## Activity
What this exercise calls for is an exact copy of the data.

[Collected data entries]
Segment Open

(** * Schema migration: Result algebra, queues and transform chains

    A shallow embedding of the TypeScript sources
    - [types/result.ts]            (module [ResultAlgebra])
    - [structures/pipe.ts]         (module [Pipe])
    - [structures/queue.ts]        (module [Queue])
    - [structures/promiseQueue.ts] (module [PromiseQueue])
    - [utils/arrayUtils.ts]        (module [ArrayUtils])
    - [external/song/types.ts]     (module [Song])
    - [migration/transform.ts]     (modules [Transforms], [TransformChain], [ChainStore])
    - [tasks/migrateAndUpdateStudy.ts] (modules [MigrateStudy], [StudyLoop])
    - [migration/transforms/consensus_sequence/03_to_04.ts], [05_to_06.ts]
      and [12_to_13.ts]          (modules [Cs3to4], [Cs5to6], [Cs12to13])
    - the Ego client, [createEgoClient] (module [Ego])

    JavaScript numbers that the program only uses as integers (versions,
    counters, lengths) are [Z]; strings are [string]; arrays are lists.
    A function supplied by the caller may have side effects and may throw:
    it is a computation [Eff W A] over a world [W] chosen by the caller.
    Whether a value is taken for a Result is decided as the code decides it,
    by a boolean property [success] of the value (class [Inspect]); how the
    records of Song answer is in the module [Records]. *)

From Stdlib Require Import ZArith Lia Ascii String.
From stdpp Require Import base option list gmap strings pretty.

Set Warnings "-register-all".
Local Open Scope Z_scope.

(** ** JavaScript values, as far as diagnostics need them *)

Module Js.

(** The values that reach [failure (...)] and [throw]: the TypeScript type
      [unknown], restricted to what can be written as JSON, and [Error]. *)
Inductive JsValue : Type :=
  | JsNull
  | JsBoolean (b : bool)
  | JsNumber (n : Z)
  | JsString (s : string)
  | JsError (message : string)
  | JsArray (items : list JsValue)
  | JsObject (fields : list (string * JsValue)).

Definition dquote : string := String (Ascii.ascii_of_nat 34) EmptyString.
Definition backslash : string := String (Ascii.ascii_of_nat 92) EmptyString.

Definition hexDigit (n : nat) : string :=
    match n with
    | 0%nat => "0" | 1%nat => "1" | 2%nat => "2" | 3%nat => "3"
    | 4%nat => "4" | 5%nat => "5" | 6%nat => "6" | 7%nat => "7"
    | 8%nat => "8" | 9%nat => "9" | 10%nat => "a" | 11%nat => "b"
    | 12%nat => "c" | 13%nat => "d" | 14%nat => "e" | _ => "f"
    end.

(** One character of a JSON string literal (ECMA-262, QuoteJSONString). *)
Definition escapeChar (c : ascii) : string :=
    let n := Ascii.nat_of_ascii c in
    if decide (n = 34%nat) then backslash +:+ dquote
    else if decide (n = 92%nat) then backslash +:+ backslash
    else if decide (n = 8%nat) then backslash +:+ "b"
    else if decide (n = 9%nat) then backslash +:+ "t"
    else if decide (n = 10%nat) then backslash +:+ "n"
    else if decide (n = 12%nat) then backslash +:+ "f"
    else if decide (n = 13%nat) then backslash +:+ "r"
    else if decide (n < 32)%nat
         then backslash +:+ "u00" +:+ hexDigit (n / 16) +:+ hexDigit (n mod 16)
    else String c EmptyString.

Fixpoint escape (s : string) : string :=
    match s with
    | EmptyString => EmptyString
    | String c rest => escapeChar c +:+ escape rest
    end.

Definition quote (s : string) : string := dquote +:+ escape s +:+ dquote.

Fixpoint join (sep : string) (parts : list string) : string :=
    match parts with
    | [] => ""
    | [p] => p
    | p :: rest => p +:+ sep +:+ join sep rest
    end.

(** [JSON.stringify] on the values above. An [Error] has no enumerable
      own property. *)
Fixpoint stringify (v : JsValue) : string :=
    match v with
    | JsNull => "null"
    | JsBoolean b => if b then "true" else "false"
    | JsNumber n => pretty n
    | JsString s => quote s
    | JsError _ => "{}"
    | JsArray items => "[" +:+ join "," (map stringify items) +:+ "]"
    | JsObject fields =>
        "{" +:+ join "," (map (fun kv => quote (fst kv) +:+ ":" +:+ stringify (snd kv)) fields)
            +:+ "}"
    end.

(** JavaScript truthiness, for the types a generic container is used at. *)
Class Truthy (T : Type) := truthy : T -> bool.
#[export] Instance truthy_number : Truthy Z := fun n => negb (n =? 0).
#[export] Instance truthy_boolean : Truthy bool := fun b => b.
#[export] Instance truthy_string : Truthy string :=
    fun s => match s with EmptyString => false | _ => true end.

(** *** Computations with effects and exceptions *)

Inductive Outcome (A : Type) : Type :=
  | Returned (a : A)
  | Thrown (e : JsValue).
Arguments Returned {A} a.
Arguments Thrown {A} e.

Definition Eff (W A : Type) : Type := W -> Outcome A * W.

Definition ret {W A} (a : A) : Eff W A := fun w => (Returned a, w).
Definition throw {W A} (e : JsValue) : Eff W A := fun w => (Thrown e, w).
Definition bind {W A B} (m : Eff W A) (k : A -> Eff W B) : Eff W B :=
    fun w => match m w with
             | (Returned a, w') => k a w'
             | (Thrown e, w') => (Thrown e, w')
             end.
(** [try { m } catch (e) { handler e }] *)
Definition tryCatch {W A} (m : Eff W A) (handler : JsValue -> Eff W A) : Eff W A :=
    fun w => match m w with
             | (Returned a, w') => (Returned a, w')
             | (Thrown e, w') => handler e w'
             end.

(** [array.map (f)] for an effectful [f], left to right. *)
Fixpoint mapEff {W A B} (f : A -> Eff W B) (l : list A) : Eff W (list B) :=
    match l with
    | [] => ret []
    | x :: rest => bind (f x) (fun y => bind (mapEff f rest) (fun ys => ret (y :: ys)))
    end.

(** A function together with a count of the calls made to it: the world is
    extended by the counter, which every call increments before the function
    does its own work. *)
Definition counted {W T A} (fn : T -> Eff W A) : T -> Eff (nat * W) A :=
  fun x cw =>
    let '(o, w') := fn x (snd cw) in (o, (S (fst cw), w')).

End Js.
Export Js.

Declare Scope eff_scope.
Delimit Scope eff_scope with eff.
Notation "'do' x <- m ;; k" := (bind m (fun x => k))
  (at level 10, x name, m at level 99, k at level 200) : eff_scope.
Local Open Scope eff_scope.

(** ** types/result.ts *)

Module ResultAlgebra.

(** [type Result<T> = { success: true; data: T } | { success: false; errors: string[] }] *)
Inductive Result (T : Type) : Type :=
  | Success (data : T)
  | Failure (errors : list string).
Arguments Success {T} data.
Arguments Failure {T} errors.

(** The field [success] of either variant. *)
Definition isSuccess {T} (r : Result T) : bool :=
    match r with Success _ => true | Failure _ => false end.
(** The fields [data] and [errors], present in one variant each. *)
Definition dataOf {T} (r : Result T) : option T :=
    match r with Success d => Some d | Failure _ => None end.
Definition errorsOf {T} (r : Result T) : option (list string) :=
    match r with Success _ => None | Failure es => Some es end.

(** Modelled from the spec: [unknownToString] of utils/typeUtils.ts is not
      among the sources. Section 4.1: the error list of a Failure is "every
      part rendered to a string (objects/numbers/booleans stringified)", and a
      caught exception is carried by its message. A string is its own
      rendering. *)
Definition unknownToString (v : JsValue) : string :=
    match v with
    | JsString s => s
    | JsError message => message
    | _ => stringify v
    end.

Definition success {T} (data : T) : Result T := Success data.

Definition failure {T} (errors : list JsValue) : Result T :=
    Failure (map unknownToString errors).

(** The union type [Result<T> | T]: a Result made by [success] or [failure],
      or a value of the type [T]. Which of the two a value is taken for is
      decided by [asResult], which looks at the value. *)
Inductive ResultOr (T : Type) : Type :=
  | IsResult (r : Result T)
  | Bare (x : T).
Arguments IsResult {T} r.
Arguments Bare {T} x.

Segment Closed

## Response to the exercise
(** * Schema migration: Result algebra, queues and transform chains

    A shallow embedding of the TypeScript sources
    - [types/result.ts]            (module [ResultAlgebra])
    - [structures/pipe.ts]         (module [Pipe])
    - [structures/queue.ts]        (module [Queue])
    - [structures/promiseQueue.ts] (module [PromiseQueue])
    - [utils/arrayUtils.ts]        (module [ArrayUtils])
    - [external/song/types.ts]     (module [Song])
    - [migration/transform.ts]     (modules [Transforms], [TransformChain], [ChainStore])
    - [tasks/migrateAndUpdateStudy.ts] (modules [MigrateStudy], [StudyLoop])
    - [migration/transforms/consensus_sequence/03_to_04.ts], [05_to_06.ts]
      and [12_to_13.ts]          (modules [Cs3to4], [Cs5to6], [Cs12to13])
    - the Ego client, [createEgoClient] (module [Ego])

    JavaScript numbers that the program only uses as integers (versions,
    counters, lengths) are [Z]; strings are [string]; arrays are lists.
    A function supplied by the caller may have side effects and may throw:
    it is a computation [Eff W A] over a world [W] chosen by the caller.
    Whether a value is taken for a Result is decided as the code decides it,
    by a boolean property [success] of the value (class [Inspect]); how the
    records of Song answer is in the module [Records]. *)

From Stdlib Require Import ZArith Lia Ascii String.
From stdpp Require Import base option list gmap strings pretty.

Set Warnings "-register-all".
Local Open Scope Z_scope.

(** ** JavaScript values, as far as diagnostics need them *)

Module Js.

(** The values that reach [failure (...)] and [throw]: the TypeScript type
      [unknown], restricted to what can be written as JSON, and [Error]. *)
Inductive JsValue : Type :=
  | JsNull
  | JsBoolean (b : bool)
  | JsNumber (n : Z)
  | JsString (s : string)
  | JsError (message : string)
  | JsArray (items : list JsValue)
  | JsObject (fields : list (string * JsValue)).

Definition dquote : string := String (Ascii.ascii_of_nat 34) EmptyString.
Definition backslash : string := String (Ascii.ascii_of_nat 92) EmptyString.

Definition hexDigit (n : nat) : string :=
    match n with
    | 0%nat => "0" | 1%nat => "1" | 2%nat => "2" | 3%nat => "3"
    | 4%nat => "4" | 5%nat => "5" | 6%nat => "6" | 7%nat => "7"
    | 8%nat => "8" | 9%nat => "9" | 10%nat => "a" | 11%nat => "b"
    | 12%nat => "c" | 13%nat => "d" | 14%nat => "e" | _ => "f"
    end.

(** One character of a JSON string literal (ECMA-262, QuoteJSONString). *)
Definition escapeChar (c : ascii) : string :=
    let n := Ascii.nat_of_ascii c in
    if decide (n = 34%nat) then backslash +:+ dquote
    else if decide (n = 92%nat) then backslash +:+ backslash
    else if decide (n = 8%nat) then backslash +:+ "b"
    else if decide (n = 9%nat) then backslash +:+ "t"
    else if decide (n = 10%nat) then backslash +:+ "n"
    else if decide (n = 12%nat) then backslash +:+ "f"
    else if decide (n = 13%nat) then backslash +:+ "r"
    else if decide (n < 32)%nat
         then backslash +:+ "u00" +:+ hexDigit (n / 16) +:+ hexDigit (n mod 16)
    else String c EmptyString.

Fixpoint escape (s : string) : string :=
    match s with
    | EmptyString => EmptyString
    | String c rest => escapeChar c +:+ escape rest
    end.

Definition quote (s : string) : string := dquote +:+ escape s +:+ dquote.

Fixpoint join (sep : string) (parts : list string) : string :=
    match parts with
    | [] => ""
    | [p] => p
    | p :: rest => p +:+ sep +:+ join sep rest
    end.

(** [JSON.stringify] on the values above. An [Error] has no enumerable
      own property. *)
Fixpoint stringify (v : JsValue) : string :=
    match v with
    | JsNull => "null"
    | JsBoolean b => if b then "true" else "false"
    | JsNumber n => pretty n
    | JsString s => quote s
    | JsError _ => "{}"
    | JsArray items => "[" +:+ join "," (map stringify items) +:+ "]"
    | JsObject fields =>
        "{" +:+ join "," (map (fun kv => quote (fst kv) +:+ ":" +:+ stringify (snd kv)) fields)
            +:+ "}"
    end.

(** JavaScript truthiness, for the types a generic container is used at. *)
Class Truthy (T : Type) := truthy : T -> bool.
#[export] Instance truthy_number : Truthy Z := fun n => negb (n =? 0).
#[export] Instance truthy_boolean : Truthy bool := fun b => b.
#[export] Instance truthy_string : Truthy string :=
    fun s => match s with EmptyString => false | _ => true end.

(** *** Computations with effects and exceptions *)

Inductive Outcome (A : Type) : Type :=
  | Returned (a : A)
  | Thrown (e : JsValue).
Arguments Returned {A} a.
Arguments Thrown {A} e.

Definition Eff (W A : Type) : Type := W -> Outcome A * W.

Definition ret {W A} (a : A) : Eff W A := fun w => (Returned a, w).
Definition throw {W A} (e : JsValue) : Eff W A := fun w => (Thrown e, w).
Definition bind {W A B} (m : Eff W A) (k : A -> Eff W B) : Eff W B :=
    fun w => match m w with
             | (Returned a, w') => k a w'
             | (Thrown e, w') => (Thrown e, w')
             end.
(** [try { m } catch (e) { handler e }] *)
Definition tryCatch {W A} (m : Eff W A) (handler : JsValue -> Eff W A) : Eff W A :=
    fun w => match m w with
             | (Returned a, w') => (Returned a, w')
             | (Thrown e, w') => handler e w'
             end.

(** [array.map (f)] for an effectful [f], left to right. *)
Fixpoint mapEff {W A B} (f : A -> Eff W B) (l : list A) : Eff W (list B) :=
    match l with
    | [] => ret []
    | x :: rest => bind (f x) (fun y => bind (mapEff f rest) (fun ys => ret (y :: ys)))
    end.

(** A function together with a count of the calls made to it: the world is
    extended by the counter, which every call increments before the function
    does its own work. *)
Definition counted {W T A} (fn : T -> Eff W A) : T -> Eff (nat * W) A :=
  fun x cw =>
    let '(o, w') := fn x (snd cw) in (o, (S (fst cw), w')).

End Js.
Export Js.

Declare Scope eff_scope.
Delimit Scope eff_scope with eff.
Notation "'do' x <- m ;; k" := (bind m (fun x => k))
  (at level 10, x name, m at level 99, k at level 200) : eff_scope.
Local Open Scope eff_scope.

(** ** types/result.ts *)

Module ResultAlgebra.

(** [type Result<T> = { success: true; data: T } | { success: false; errors: string[] }] *)
Inductive Result (T : Type) : Type :=
  | Success (data : T)
  | Failure (errors : list string).
Arguments Success {T} data.
Arguments Failure {T} errors.

(** The field [success] of either variant. *)
Definition isSuccess {T} (r : Result T) : bool :=
    match r with Success _ => true | Failure _ => false end.
(** The fields [data] and [errors], present in one variant each. *)
Definition dataOf {T} (r : Result T) : option T :=
    match r with Success d => Some d | Failure _ => None end.
Definition errorsOf {T} (r : Result T) : option (list string) :=
    match r with Success _ => None | Failure es => Some es end.

(** Modelled from the spec: [unknownToString] of utils/typeUtils.ts is not
      among the sources. Section 4.1: the error list of a Failure is "every
      part rendered to a string (objects/numbers/booleans stringified)", and a
      caught exception is carried by its message. A string is its own
      rendering. *)
Definition unknownToString (v : JsValue) : string :=
    match v with
    | JsString s => s
    | JsError message => message
    | _ => stringify v
    end.

Definition success {T} (data : T) : Result T := Success data.

Definition failure {T} (errors : list JsValue) : Result T :=
    Failure (map unknownToString errors).

(** The union type [Result<T> | T]: a Result made by [success] or [failure],
      or a value of the type [T]. Which of the two a value is taken for is
      decided by [asResult], which looks at the value. *)
Inductive ResultOr (T : Type) : Type :=
  | IsResult (r : Result T)
  | Bare (x : T).
Arguments IsResult {T} r.
Arguments Bare {T} x.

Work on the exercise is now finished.